Task description – Could you reproduce the lines below from the one with "intros Hg (hm" through the one with "- assert (gm = hm)"? Keep both ends and add nothing.

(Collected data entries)
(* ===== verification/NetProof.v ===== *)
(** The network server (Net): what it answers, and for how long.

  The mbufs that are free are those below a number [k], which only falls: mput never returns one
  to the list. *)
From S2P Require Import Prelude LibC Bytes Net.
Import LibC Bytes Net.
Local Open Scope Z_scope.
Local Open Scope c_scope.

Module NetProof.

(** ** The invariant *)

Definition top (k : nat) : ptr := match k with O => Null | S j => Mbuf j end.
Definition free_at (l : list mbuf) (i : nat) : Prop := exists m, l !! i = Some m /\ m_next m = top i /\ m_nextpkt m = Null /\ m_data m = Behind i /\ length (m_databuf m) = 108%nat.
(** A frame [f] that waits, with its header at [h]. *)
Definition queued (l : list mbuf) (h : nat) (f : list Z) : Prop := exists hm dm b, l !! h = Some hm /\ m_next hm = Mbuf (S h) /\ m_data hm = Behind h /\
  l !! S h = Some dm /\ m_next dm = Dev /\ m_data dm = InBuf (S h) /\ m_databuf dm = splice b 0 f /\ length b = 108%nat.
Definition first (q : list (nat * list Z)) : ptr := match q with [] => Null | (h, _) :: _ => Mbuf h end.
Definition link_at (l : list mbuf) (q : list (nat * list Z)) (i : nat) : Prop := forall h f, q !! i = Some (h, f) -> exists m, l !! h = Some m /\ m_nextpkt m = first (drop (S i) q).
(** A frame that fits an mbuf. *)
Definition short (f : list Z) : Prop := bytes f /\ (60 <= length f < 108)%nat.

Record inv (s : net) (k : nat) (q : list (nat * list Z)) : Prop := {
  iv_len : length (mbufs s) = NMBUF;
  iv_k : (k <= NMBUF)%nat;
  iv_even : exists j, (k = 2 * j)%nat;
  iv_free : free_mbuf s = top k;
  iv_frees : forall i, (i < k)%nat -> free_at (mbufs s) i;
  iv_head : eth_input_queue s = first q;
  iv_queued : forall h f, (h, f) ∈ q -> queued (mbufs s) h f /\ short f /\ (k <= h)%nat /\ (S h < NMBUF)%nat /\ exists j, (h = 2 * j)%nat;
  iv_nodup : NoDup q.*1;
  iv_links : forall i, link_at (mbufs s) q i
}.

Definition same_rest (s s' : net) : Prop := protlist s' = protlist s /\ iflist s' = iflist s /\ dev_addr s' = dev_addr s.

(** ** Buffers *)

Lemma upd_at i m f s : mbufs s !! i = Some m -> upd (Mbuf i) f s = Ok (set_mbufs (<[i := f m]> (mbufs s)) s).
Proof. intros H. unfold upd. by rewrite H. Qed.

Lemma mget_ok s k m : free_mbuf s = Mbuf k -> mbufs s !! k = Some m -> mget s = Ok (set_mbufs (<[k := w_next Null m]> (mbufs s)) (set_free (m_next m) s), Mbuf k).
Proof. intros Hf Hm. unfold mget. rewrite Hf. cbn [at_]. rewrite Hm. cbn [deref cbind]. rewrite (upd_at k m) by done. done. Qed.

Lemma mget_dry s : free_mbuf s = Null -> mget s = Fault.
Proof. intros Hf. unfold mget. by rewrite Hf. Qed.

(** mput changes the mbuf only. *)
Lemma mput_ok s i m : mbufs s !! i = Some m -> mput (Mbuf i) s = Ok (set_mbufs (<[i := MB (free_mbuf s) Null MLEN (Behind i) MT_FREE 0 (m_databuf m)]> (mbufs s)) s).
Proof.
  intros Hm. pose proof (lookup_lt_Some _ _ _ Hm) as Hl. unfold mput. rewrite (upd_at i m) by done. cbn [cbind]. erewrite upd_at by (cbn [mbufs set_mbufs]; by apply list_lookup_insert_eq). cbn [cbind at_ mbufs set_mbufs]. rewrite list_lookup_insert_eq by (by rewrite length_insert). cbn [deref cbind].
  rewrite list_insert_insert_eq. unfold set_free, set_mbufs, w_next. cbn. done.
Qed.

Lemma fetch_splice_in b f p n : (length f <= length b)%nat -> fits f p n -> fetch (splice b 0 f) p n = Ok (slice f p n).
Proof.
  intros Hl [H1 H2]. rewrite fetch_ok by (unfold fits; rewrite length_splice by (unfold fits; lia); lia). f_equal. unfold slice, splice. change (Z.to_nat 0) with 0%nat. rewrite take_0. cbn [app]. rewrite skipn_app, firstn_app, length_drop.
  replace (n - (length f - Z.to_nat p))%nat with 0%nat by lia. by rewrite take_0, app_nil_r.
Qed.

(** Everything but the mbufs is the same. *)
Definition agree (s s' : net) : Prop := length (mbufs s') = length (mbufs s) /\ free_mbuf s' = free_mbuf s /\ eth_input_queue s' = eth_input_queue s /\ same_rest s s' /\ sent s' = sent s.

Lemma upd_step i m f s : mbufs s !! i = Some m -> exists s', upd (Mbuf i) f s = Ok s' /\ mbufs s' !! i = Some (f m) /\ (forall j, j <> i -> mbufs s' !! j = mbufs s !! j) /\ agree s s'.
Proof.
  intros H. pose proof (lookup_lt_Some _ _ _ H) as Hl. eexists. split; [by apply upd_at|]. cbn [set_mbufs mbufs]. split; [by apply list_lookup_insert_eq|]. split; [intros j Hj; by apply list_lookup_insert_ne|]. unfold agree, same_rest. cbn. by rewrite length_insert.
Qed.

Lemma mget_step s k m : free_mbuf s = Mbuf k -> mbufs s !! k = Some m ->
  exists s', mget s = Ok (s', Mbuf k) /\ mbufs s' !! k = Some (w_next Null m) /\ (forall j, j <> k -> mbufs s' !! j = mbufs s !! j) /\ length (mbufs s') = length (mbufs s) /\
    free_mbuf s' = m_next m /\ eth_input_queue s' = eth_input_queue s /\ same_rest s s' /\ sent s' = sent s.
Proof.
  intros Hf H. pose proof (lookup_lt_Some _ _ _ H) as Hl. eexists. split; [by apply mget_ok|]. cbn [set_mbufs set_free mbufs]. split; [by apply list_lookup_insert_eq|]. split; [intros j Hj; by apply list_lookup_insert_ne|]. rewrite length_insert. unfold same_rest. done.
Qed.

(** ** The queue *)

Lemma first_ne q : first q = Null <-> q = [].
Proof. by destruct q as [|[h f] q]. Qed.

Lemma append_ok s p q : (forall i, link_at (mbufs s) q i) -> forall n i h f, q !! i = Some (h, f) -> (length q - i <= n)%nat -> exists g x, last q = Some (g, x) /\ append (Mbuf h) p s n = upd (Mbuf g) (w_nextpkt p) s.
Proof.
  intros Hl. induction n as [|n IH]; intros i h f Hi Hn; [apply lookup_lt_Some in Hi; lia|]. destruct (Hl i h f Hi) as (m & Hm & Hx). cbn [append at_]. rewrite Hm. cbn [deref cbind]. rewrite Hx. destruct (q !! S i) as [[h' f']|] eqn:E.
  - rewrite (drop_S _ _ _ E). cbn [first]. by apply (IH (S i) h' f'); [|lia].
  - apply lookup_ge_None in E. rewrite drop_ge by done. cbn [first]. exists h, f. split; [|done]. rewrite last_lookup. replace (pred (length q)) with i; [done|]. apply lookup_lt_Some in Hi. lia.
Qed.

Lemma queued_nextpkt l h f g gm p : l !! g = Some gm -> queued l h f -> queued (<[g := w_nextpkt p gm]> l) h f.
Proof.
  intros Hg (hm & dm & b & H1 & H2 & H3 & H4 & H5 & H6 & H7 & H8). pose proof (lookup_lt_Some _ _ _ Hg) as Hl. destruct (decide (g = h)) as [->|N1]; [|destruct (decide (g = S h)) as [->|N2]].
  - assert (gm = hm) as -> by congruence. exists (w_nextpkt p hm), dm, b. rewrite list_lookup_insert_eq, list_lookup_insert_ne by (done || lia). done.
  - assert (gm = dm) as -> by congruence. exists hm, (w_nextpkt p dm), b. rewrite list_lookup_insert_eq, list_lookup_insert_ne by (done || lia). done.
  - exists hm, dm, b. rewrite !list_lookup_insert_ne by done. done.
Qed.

Solution for this exercise –
  intros Hg (hm & dm & b & H1 & H2 & H3 & H4 & H5 & H6 & H7 & H8). pose proof (lookup_lt_Some _ _ _ Hg) as Hl. destruct (decide (g = h)) as [->|N1]; [|destruct (decide (g = S h)) as [->|N2]].
  - assert (gm = hm) as -> by congruence. exists (w_nextpkt p hm), dm, b. rewrite list_lookup_insert_eq, list_lookup_insert_ne by (done || lia). done.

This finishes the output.